_What to do_. Set down exactly the entries below, beginning at their first line and ending at the line with "then mk_search m len true else st.".

_Dataset excerpts_.
· · · · ·
(** The match that the candidate [idx] gives for the key at [key]: where it
    starts, and its length, cut where the target begins. *)
Definition candidate_length (data : bytes) (start here end_ m : nat) : nat :=
  let len := match_length data m here end_ in
  if (m <? start)%nat && (start <? m + len)%nat then (start - m)%nat else len.

Definition consider (data : bytes) (start here end_ key : nat) (st : search_state) (idx : nat) :
    search_state :=
  if (idx <? key - here)%nat then st else
  let m := (idx - (key - here))%nat in
  let len := candidate_length data start here end_ m in
  if (VD_KEY_SIZE <=? len)%nat && (current_match_len st <? len)%nat
  then mk_search m len true else st.

Section search.
Context (data : bytes) (start here end_ : nat).
Context (Hstart : (start <= here <= end_)%nat) (Hend : (end_ <= length data)%nat).
Context (Hsmall : Z.of_nat (length data) < 2 ^ 31).

(** The loop over a chain is a fold over the positions of the chain. *)
Lemma scan_chain_ok fuel t key slot l st :
chain (slots t) slot l -> Forall (λ i, (i < here)%nat) l -> (length l <= fuel)%nat ->
scan_chain fuel t data start here end_ key slot st =
Ok (foldl (consider data start here end_ key) st l).
Proof.
intros Hc. revert fuel st. induction Hc as [|i next l Hi Hc IH]; intros fuel st Hl Hf.
{ by destruct fuel. }
apply Forall_cons_iff in Hl as [Hih Hl]. simpl in Hf. destruct fuel as [|fuel]; [lia|].
simpl. unfold rd. rewrite Hi. cbn [mbind outcome_bind]. unfold consider at 2.
destruct (Nat.ltb_spec i (key - here)); [apply IH; [done|lia]|].
rewrite find_match_len_ok by lia. cbn [mbind outcome_bind]. apply IH; [done|lia].
Qed.

(** What a search state is entitled to claim. *)
Definition good_match (st : search_state) : Prop :=
current_match_len st = 0%nat \/
((VD_KEY_SIZE <= current_match_len st)%nat /\ (current_match st < here)%nat /\
 (here + current_match_len st <= end_)%nat /\
 ((current_match st < start)%nat -> (current_match st + current_match_len st <= start)%nat) /\
 forall k, (k < current_match_len st)%nat ->
 data !! (current_match st + k)%nat = data !! (here + k)%nat).

Lemma candidate_length_le m :
(candidate_length data start here end_ m <= match_length data m here end_)%nat.
Proof. unfold candidate_length. destruct (_ && _) eqn:E; [|done].
apply andb_true_iff in E as [_ E%Nat.ltb_lt]. lia. Qed.

Lemma consider_good key st i :
(i < here)%nat -> good_match st -> good_match (consider data start here end_ key st i).
Proof.
intros Hi Hg. unfold consider. destruct (Nat.ltb_spec i (key - here)); [done|].
destruct (_ && _) eqn:E; [|done]. right. set (m := (i - (key - here))%nat) in *.
apply andb_true_iff in E as [E1%Nat.leb_le _]. simpl.
pose proof (candidate_length_le m). pose proof (match_length_le data m here end_).
split_and!; [done|lia|lia| |].
- intros Hm. unfold candidate_length in *.
destruct (Nat.ltb_spec m start); [|lia].
destruct (Nat.ltb_spec start (m + match_length data m here end_)); simpl in *; lia.
- intros k Hk. apply match_length_lookup with end_. lia.
Qed.

Lemma consider_grows key st i :
(current_match_len st <= current_match_len (consider data start here end_ key st i))%nat /\
(progress (consider data start here end_ key st i) = progress st /\
 current_match_len (consider data start here end_ key st i) = current_match_len st \/
 progress (consider data start here end_ key st i) = true /\
 (current_match_len st < current_match_len (consider data start here end_ key st i))%nat).
Proof.
unfold consider. destruct (_ <? _)%nat; [auto|]. destruct (_ && _) eqn:E; [|auto].
apply andb_true_iff in E as [_ E%Nat.ltb_lt]. simpl. split; [lia|]. right. auto.
Qed.

(** The best of a chain: valid, at least as long as before and as every
candidate, strictly longer when it reports progress. *)
Lemma scan_good key st l :
Forall (λ i, (i < here)%nat) l -> good_match st -> progress st = false ->
let st' := foldl (consider data start here end_ key) st l in
good_match st' /\ (current_match_len st <= current_match_len st')%nat /\
(progress st' = true -> (current_match_len st < current_match_len st')%nat) /\
forall i, i ∈ l -> (key - here <= i)%nat ->
let len := candidate_length data start here end_ (i - (key - here)) in
(VD_KEY_SIZE <= len)%nat -> (len <= current_match_len st')%nat.
Proof.
intros Hl Hg Hp. cbn zeta.
induction l as [|i l IH] using rev_ind.
{ simpl. split_and!; [done|done|congruence|]. intros i Hi. by apply elem_of_nil in Hi. }
apply Forall_app in Hl as [Hl Hi]. apply Forall_cons_iff in Hi as [Hi _].
destruct (IH Hl) as (Hg' & Hge & Hpr & Hbest). rewrite foldl_snoc.
set (st1 := foldl _ st l) in *.
destruct (consider_grows key st1 i) as [Hgrow Hcase].
split_and!; [by apply consider_good|lia| |].
- intros Hp'. destruct Hcase as [[E1 E2]|[_ E]]; [|lia]. rewrite E2. apply Hpr. congruence.
- intros j Hj Hkj Hlen. apply elem_of_app in Hj as [Hj|Hj].
{ specialize (Hbest j Hj Hkj Hlen). lia. }
apply list_elem_of_singleton in Hj as ->. unfold consider.
destruct (Nat.ltb_spec i (key - here)); [lia|].
destruct (Nat.leb_spec VD_KEY_SIZE (candidate_length data start here end_ (i - (key - here)))); [|lia].
simpl. destruct (Nat.ltb_spec (current_match_len st1)
  (candidate_length data start here end_ (i - (key - here)))); simpl; lia.
Qed.

Lemma search_ok fuel t n stored key st :
table_rep data n here stored t -> good_match st ->
(here <= key)%nat -> (key + VD_KEY_SIZE <= end_)%nat ->
(end_ < here + current_match_len st + fuel)%nat ->
exists st', search fuel t data start here end_ key st = Ok st' /\ good_match st' /\
(current_match_len st <= current_match_len st')%nat /\
forall i, i ∈ stored -> get_bucket t data i = get_bucket t data key ->
  (key - here <= i)%nat ->
  let len := candidate_length data start here end_ (i - (key - here)) in
  (VD_KEY_SIZE <= len)%nat -> (len <= current_match_len st')%nat.
Proof.
intros Ht. revert key st. induction fuel as [|fuel IH]; intros key st Hg Hk Hke Hf.
{ exfalso. destruct Hg as [Hg|(? & ? & ? & _)]; unfold VD_KEY_SIZE in *; lia. }
cbn [search]. destruct Ht as [Hn Hb Hs [Hst Hlen] Hc Hfree] eqn:Et. clear Et.
destruct (get_bucket_ok t data key ltac:(lia) Hn) as (b & Eb & Hlt). rewrite Eb.
cbn [mbind outcome_bind]. destruct (Hc b ltac:(lia)) as (head & Eh & Hch).
unfold rd. rewrite Eh. cbn [mbind outcome_bind].
set (l := filter _ stored) in *.
assert (Forall (λ i, (i < here)%nat) l) as Hl
by (apply Forall_forall; intros i Hi; apply list_elem_of_In, list_elem_of_filter in Hi as [_ Hi];
    rewrite Forall_forall in Hst; by apply Hst, list_elem_of_In).
assert (length l <= length stored)%nat as Hll by apply length_filter.
rewrite (scan_chain_ok _ t key head l _ Hch Hl) by lia. cbn [mbind outcome_bind].
set (st0 := mk_search (current_match st) (current_match_len st) false).
destruct (scan_good key st0 l Hl Hg eq_refl) as (Hg' & Hge & Hpr & Hbest).
set (st1 := foldl _ st0 l) in *. change (current_match_len st0) with (current_match_len st) in *.
assert (forall i, i ∈ stored -> get_bucket t data i = Ok b -> (key - here <= i)%nat ->
let len := candidate_length data start here end_ (i - (key - here)) in
(VD_KEY_SIZE <= len)%nat -> (len <= current_match_len st1)%nat) as Hb1.
{ intros i Hi Hbi. apply Hbest. by apply list_elem_of_filter. }
destruct (progress st1) eqn:Ep; cbn [andb].
- specialize (Hpr eq_refl).
destruct (Nat.leb_spec VD_KEY_SIZE (end_ - (here + current_match_len st1 - (VD_KEY_SIZE - 1)))) as [Hgo|Hstop].
+ destruct (IH (here + current_match_len st1 - (VD_KEY_SIZE - 1))%nat st1 Hg') as (st' & -> & Hg'' & Hge' & _).
  * destruct Hg' as [Hg'|(? & _)]; unfold VD_KEY_SIZE in *; lia.
  * destruct Hg' as [Hg'|(? & ? & ? & _)]; unfold VD_KEY_SIZE in *; lia.
  * lia.
  * exists st'. split_and!; [done|done|lia|]. intros i Hi Hbi Hki H4.
    specialize (Hb1 i Hi Hbi Hki H4). lia.
+ exists st1. by split_and!.
- exists st1. by split_and!.
Qed.
End search.

(** ** The generator *)

Lemma table_rep_later data n h h' stored t :
  table_rep data n h stored t -> (h <= h' <= n)%nat -> table_rep data n h' stored t.
Proof.
  intros [Hn Hb Hs [Hst Hlen] Hc Hf] Hh. constructor; try done.
  - split; [|lia]. eapply Forall_impl; [|done]. simpl. lia.
  - intros i Hi. apply Hf. lia.
Qed.

(** The bytes of [data] from [a] to [b]. *)
Definition seg (data : bytes) (a b : nat) : bytes := take (b - a) (drop a data).

Lemma seg_length data a b : (a <= b <= length data)%nat -> length (seg data a b) = (b - a)%nat.
Proof. intros. unfold seg. rewrite length_take, length_drop. lia. Qed.

Lemma seg_app data a b c :
  (a <= b <= c)%nat -> seg data a b ++ seg data b c = seg data a c.
Proof.
  intros. unfold seg. replace (c - a)%nat with ((b - a) + (c - b))%nat by lia.
  replace (drop b data) with (drop (b - a) (drop a data)) by (rewrite drop_drop; f_equal; lia).
  apply take_take_drop.
Qed.

Lemma seg_lookup data a b k :
  (k < b - a)%nat -> seg data a b !! k = data !! (a + k)%nat.
Proof. intros. unfold seg. rewrite lookup_take_lt by done. by rewrite lookup_drop. Qed.

(** Copies are at least as long as a key, and insertions are not empty. *)
Definition worthwhile (op : svn_txdelta_op_t) : bool :=
  match action_code op with
  | svn_txdelta_new => 1 <=? length_ op
  | _ => Z.of_nat VD_KEY_SIZE <=? length_ op
  end.

Ltac solve_op :=
  unfold worthwhile, op_ranges, VD_KEY_SIZE, two63 in *; simpl; rewrite ?Z.leb_le; lia.

Section generator.
Context (data : bytes) (start end_ : nat).
Context (Hrange : (start <= end_ <= length data)%nat).
Context (Hsmall : Z.of_nat (length data) < 2 ^ 31).

(** The instructions collected so far produce the target up to [from]; nothing
  is collected when there is no output. *)
Definition out_inv (outputflag : bool) (bob0 bob : build_ops_baton_t) (from : nat) : Prop :=
if outputflag then
  bob_gives (take start data) bob (seg data start from) /\
  (length (b_new_data bob) <= from - start)%nat /\
  Forall (λ op, worthwhile op = true /\ op_ranges op) (b_ops bob) /\ bob_consecutive bob
else bob = bob0.

Lemma out_inv_insert bob0 bob from to :
(start <= from < to)%nat -> (to <= end_)%nat ->
out_inv true bob0 bob from ->
out_inv true bob0 (svn_txdelta__insert_op bob svn_txdelta_new 0 (ptr_diff to from)
  (drop from data)) to.
Proof.
intros Hf Ht (Hg & Hn & Hw & Hcons). pose proof (seg_length data start from ltac:(lia)) as Hlen.
unfold out_inv, ptr_diff. split_and!.
- rewrite <- (seg_app data start from to) by lia. unfold seg at 2.
  replace (to - from)%nat with (Z.to_nat (Z.of_nat (to - from))) at 2 by lia.
  apply bob_gives_new; rewrite ?length_take, ?length_drop, ?Hlen; unfold two63; try done; lia.
- simpl. rewrite length_app, length_take. lia.
- simpl. apply Forall_app. split; [done|]. repeat constructor; solve_op.
- apply bob_consecutive_insert; [done|lia|rewrite length_drop; lia].
Qed.

Lemma out_inv_copy bob0 bob here st :
(start <= here)%nat -> good_match data start here end_ st ->
(VD_KEY_SIZE <= current_match_len st)%nat ->
out_inv true bob0 bob here ->
out_inv true bob0
  (if (current_match st <? start)%nat
   then svn_txdelta__insert_op bob svn_txdelta_source (ptr_diff (current_match st) 0)
          (Z.of_nat (current_match_len st)) []
   else svn_txdelta__insert_op bob svn_txdelta_target (ptr_diff (current_match st) start)
          (Z.of_nat (current_match_len st)) [])
  (here + current_match_len st)%nat.
Proof.
intros Hs [Hg|(_ & Hm & He & Hcut & Heq)] H4 (Hb & Hn & Hw & Hcons); [unfold VD_KEY_SIZE in *; lia|].
pose proof (seg_length data start here ltac:(lia)) as Hlen. unfold ptr_diff.
set (m := current_match st) in *. set (len := current_match_len st) in *.
assert (length (seg data here (here + len)) = len) as Hl2 by (rewrite seg_length; lia).
unfold out_inv. rewrite <- (seg_app data start here (here + len)) by lia.
destruct (Nat.ltb_spec m start) as [Hms|Hms].
- specialize (Hcut Hms). split_and!.
  + replace (seg data here (here + len))
      with (sub (take start data) (Z.of_nat (m - 0)) (Z.of_nat len)).
    { apply bob_gives_source; rewrite ?length_take, ?Hlen; unfold two63; try done; lia. }
    apply list_eq_same_length with len;
      [by rewrite Hl2|unfold sub; rewrite length_take, length_drop, length_take; lia|].
    intros k x y Hk. unfold sub. rewrite lookup_take_lt by lia.
    rewrite lookup_drop, lookup_take_lt by lia. rewrite seg_lookup by lia.
    rewrite <- Heq by lia. replace (Z.to_nat (Z.of_nat (m - 0)) + k)%nat with (m + k)%nat by lia.
    congruence.
  + simpl. lia.
  + simpl. apply Forall_app. split; [done|]. repeat constructor; solve_op.
  + by apply bob_consecutive_insert; [|lia|].
- split_and!.
  + apply bob_gives_target; rewrite ?length_take, ?Hlen, ?Hl2; unfold two63; try done; try lia.
    intros k Hk. rewrite seg_app by lia. rewrite !seg_lookup by lia. rewrite <- Heq by lia.
    f_equal. lia.
  + simpl. lia.
  + simpl. apply Forall_app. split; [done|]. repeat constructor; solve_op.
  + by apply bob_consecutive_insert; [|lia|].
Qed.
· · · · ·
_Written answer_.
(** The match that the candidate [idx] gives for the key at [key]: where it
    starts, and its length, cut where the target begins. *)
Definition candidate_length (data : bytes) (start here end_ m : nat) : nat :=
  let len := match_length data m here end_ in
  if (m <? start)%nat && (start <? m + len)%nat then (start - m)%nat else len.

Definition consider (data : bytes) (start here end_ key : nat) (st : search_state) (idx : nat) :
    search_state :=
  if (idx <? key - here)%nat then st else
  let m := (idx - (key - here))%nat in
  let len := candidate_length data start here end_ m in
  if (VD_KEY_SIZE <=? len)%nat && (current_match_len st <? len)%nat
  then mk_search m len true else st.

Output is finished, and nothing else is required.